# Ant: Wie alle zip-Archive aus Ordner entpacken?



## Miriam84 (6. Jan 2010)

Hallo,

gibt es eine Möglichkeit mit ant alle Zip Dateien welche sich in einem Ordner befinden in einen bestimmten Ordner zu exportieren. Ohne das für jede zip-Datei einzeln aufschreiben zu müssen.


----------



## fastjack (7. Jan 2010)

Du brauchst als erstes AntContrib. Dann mußt Du ein FileSet erzeugen und dieses mittels PathConvert in eine Property (als platte Liste) konvertieren.
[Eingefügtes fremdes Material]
(** the search after a line, as in [scan_tail] *)
Lemma scan_tail_keyed (b : option ascii) (rest : list string) :
  at_bol (mkCursor b (tailOf rest) None) = false
  \/ entryEnd (tailOf rest) = None ->
  (forall b', at_bol (mkCursor b' "" None) = true ->
     exists out, scan b' (joinLines rest) = joinLines out
       /\ keyed notTerm rest out) ->
  exists out, scan b (tailOf rest) = tailOf out /\ keyed notTerm rest out.
Proof.
  intros Hno IH. destruct rest as [|x rest].
  - exists []. split; [apply scan_nil | apply keyed_nil].
  - destruct (IH (Some newline) eq_refl) as (out & Hscan & Hall).
    exists out. split; [| done]. rewrite scan_skip by done.
    destruct out as [|y out]; [by destruct Hall |].
    unfold tailOf. cbv iota. by rewrite Hscan.
Qed.

(** The search over the lines of a document, from the start of a line:
    the key is appended to the lines that end an entry, and to no
    other. *)
Lemma scan_keyed (n : nat) :
  forall lines : list string,
    (length lines <= n)%nat ->
    Forall (fun l => isLine l = true) lines ->
    forall b, at_bol (mkCursor b "" None) = true ->
      exists out, scan b (joinLines lines) = joinLines out
        /\ keyed notTerm lines out.
Proof.
  induction n as [|n IH]; intros lines Hlen Hall b Hbol.
  { destruct lines; [| simpl in Hlen; lia].
    exists []. split; [apply scan_nil | apply keyed_nil]. }
  destruct lines as [|l rest].
  { exists []. split; [apply scan_nil | apply keyed_nil]. }
  pose proof Hall as Hall0.
  apply Forall_cons in Hall as [Hl Hrest]. simpl in Hlen.
  destruct (entryEnd (joinLines (l :: rest))) as [r4|] eqn:Hentry0.
  - (* a match begins on this line *)
    pose proof Hentry0 as Hentry. rewrite joinLines_cons in Hentry |- *.
    destruct (scan_entry b (l +:+ tailOf rest) r4 Hbol Hentry)
      as (c & Hc & Hscan).
    destruct (entryEnd_split _ _ Hentry)
      as (ws1 & ws2 & body & Hs & _ & Hws1 & _ & Hws2 & Hbody & Hend & _ & Hr4).
    assert (Hs' : joinLines (l :: rest)
                  = (ws1 +:+ "url:" +:+ ws2 +:+ body) +:+ r4).
    { rewrite joinLines_cons, Hs. by rewrite !append_assoc. }
    destruct (joinLines_split _ Hall0 _ _ ltac:(done) Hs' Hr4)
      as (mid & lj & back & Hlines & Hm & ->).
    assert (Hcons : consumed (l +:+ tailOf rest) (tailOf back)
                    = linesText mid +:+ lj).
    { rewrite <- joinLines_cons, Hs', <- Hm. apply consumed_append. }
    assert (Hback : Forall (fun l => isLine l = true) back).
    { rewrite Hlines in Hall0. apply Forall_app in Hall0 as [_ Hall0].
      by apply Forall_cons in Hall0 as [_ ?]. }
    assert (Hlen' : (length back <= n)%nat).
    { apply (f_equal length) in Hlines. rewrite length_app in Hlines.
      simpl in Hlines. lia. }
    destruct (scan_tail_keyed (Some c) back) as (out & Hout & Hres).
    { left. unfold at_bol. by simpl. }
    { intros b' Hb'. by apply IH. }
    exists (mid ++ (lj +:+ apiKey) :: out). split.
    + rewrite Hscan, Hcons, Hout, joinLines_middle. by rewrite !append_assoc.
    + rewrite Hlines in Hall0, Hentry0 |- *. by apply keyed_entry.
  - (* no match begins on this line *)
    pose proof Hentry0 as Hentry. rewrite joinLines_cons in Hentry |- *.
    assert (IH' : forall b', at_bol (mkCursor b' "" None) = true ->
              exists out, scan b' (joinLines rest) = joinLines out
                /\ keyed notTerm rest out).
    { intros b' Hb'. apply IH; [lia | done | done]. }
    destruct l as [|x l].
    + destruct (scan_tail_keyed b rest (or_intror Hentry) IH')
        as (out & Hout & Hres).
      exists ("" :: out). split; [by rewrite joinLines_cons |].
      by apply keyed_kept.
    + rewrite scan_skip by (by right).
      unfold isLine in Hl. simpl in Hl. apply andb_prop in Hl as [Hx Hl].
      assert (Hx' : isLineTerminator x = false).
      { unfold notTerm in Hx. by destruct (isLineTerminator x). }
      change (String x l +:+ tailOf rest) with (String x (l +:+ tailOf rest)).
      cbv iota beta.
      destruct (scan_line l (tailOf rest) Hl x Hx') as (c' & Hc' & Hline).
      destruct (scan_tail_keyed (Some c') rest) as (out & Hout & Hres);
        [left; unfold at_bol; by simpl | done |].
      exists (String x l :: out). split; [| by apply keyed_kept].
      by rewrite Hline, Hout, joinLines_cons.
Qed.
Dann kannst Du mit ForEach diese Liste durchgehen und jeweils ein eigenes parametrisiertes Target aufrufen, welches dann unzip ausführt.


----------



## fastjack (7. Jan 2010)

Beispiel :


```
<taskdef resource="net/sf/antcontrib/antcontrib.properties">
        <classpath>
            <pathelement location="ant-contrib-1.0b3.jar" />
        </classpath>
    </taskdef>
    <target name="unzipall">
        <!-- file-set auf dir xyz. -->
        <fileset id="fs" dir="xyz">
            <include name="*.zip"/>
        </fileset>
        <!-- convert fs in prop list : xyz/abc.zip,xyz/tinki.tip,xyz/lala.zip -->
        <pathconvert pathsep="," property="list" refid="fs"/>
        <echo>ZIP files found: ${list}</echo>
        <!-- for each in list do unzip -->
        <foreach list="${list}" target="unzip" param="file" trim="yes" />
    </target>
    <target name="unzip">
        <echo>unzip ${file}</echo>
        <!-- unzip aufruf etc. -->
    </target>
```


----------